<<<<

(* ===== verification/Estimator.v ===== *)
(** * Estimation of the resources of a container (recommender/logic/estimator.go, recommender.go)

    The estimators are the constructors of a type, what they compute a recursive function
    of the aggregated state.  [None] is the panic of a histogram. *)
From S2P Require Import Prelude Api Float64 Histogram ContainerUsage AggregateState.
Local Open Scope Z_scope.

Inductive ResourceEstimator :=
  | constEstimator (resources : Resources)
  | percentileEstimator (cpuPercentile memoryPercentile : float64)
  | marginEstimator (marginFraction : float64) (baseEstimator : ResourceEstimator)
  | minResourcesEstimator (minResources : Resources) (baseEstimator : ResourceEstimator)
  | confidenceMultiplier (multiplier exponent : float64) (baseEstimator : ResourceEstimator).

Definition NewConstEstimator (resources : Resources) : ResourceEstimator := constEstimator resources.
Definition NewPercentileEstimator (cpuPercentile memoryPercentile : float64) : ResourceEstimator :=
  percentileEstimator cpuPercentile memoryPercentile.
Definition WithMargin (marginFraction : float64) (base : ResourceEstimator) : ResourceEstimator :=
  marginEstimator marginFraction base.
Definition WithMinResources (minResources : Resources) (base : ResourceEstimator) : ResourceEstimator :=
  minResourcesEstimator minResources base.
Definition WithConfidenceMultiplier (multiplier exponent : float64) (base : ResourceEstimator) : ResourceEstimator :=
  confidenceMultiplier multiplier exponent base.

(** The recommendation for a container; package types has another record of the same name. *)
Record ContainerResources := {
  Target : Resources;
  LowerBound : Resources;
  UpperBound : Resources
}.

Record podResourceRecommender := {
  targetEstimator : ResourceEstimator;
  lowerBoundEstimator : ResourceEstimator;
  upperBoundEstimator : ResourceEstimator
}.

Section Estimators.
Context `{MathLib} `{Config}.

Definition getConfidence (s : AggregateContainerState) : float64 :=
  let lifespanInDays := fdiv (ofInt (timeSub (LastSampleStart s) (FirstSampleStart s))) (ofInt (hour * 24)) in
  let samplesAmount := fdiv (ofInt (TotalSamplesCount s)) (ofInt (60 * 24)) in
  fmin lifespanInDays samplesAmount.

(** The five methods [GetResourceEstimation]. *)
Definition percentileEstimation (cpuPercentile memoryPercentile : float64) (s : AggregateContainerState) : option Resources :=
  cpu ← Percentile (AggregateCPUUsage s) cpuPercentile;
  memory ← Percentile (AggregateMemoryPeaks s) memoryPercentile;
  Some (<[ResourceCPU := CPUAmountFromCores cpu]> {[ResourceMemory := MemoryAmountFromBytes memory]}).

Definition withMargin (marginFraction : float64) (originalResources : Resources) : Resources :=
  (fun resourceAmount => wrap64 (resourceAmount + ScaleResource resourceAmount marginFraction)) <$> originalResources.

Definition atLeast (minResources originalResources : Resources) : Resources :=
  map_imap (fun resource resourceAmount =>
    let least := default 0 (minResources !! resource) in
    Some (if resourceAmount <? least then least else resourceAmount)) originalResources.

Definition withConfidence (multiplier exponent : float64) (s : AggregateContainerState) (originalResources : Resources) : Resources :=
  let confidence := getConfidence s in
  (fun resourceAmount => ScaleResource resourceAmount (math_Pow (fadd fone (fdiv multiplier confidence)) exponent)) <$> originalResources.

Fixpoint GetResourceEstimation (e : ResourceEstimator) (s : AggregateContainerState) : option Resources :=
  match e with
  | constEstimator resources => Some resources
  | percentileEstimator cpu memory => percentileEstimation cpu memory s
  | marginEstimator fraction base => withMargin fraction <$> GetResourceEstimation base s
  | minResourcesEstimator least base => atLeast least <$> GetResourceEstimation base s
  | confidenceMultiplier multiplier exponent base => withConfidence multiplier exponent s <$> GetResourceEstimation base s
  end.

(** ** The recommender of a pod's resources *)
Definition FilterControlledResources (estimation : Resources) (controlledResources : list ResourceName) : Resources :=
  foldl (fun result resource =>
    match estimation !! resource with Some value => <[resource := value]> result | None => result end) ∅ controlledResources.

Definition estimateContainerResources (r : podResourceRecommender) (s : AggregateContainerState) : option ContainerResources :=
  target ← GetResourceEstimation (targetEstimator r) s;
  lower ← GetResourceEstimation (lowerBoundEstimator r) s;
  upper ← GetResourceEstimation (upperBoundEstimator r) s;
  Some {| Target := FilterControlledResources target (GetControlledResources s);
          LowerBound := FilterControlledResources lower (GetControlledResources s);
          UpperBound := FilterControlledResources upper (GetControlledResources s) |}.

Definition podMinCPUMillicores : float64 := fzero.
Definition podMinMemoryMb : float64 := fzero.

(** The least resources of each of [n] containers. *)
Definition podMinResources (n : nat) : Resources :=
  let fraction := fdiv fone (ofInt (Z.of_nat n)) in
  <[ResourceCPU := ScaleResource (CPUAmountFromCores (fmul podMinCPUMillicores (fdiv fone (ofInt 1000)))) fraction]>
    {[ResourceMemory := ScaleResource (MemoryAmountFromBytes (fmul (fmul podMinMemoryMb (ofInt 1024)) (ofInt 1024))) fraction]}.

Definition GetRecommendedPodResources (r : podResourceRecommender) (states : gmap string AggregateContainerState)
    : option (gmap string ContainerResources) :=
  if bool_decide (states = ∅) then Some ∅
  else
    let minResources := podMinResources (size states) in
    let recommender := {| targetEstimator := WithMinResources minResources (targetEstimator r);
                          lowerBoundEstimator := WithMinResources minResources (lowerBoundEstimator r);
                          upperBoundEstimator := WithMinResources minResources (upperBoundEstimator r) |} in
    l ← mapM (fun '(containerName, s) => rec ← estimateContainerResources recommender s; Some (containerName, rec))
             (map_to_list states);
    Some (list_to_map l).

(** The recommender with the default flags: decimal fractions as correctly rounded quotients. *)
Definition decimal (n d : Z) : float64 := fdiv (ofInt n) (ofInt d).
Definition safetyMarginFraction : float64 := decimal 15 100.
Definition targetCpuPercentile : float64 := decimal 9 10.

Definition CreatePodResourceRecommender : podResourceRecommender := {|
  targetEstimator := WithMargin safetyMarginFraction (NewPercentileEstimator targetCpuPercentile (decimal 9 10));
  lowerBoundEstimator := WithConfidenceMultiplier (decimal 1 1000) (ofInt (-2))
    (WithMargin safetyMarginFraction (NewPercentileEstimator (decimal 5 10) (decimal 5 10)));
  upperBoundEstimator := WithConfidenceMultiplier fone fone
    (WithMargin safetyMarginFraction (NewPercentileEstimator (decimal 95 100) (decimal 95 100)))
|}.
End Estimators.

>>>>

Task statement
Looking at the records above, return exactly the lines from the line with "ScaleResource (MemoryAmountFromBytes (fmul" to the line with "let minResources := podMinResources", both ends included.

Written reply
    {[ResourceMemory := ScaleResource (MemoryAmountFromBytes (fmul (fmul podMinMemoryMb (ofInt 1024)) (ofInt 1024))) fraction]}.

Definition GetRecommendedPodResources (r : podResourceRecommender) (states : gmap string AggregateContainerState)
    : option (gmap string ContainerResources) :=
  if bool_decide (states = ∅) then Some ∅
  else
    let minResources := podMinResources (size states) in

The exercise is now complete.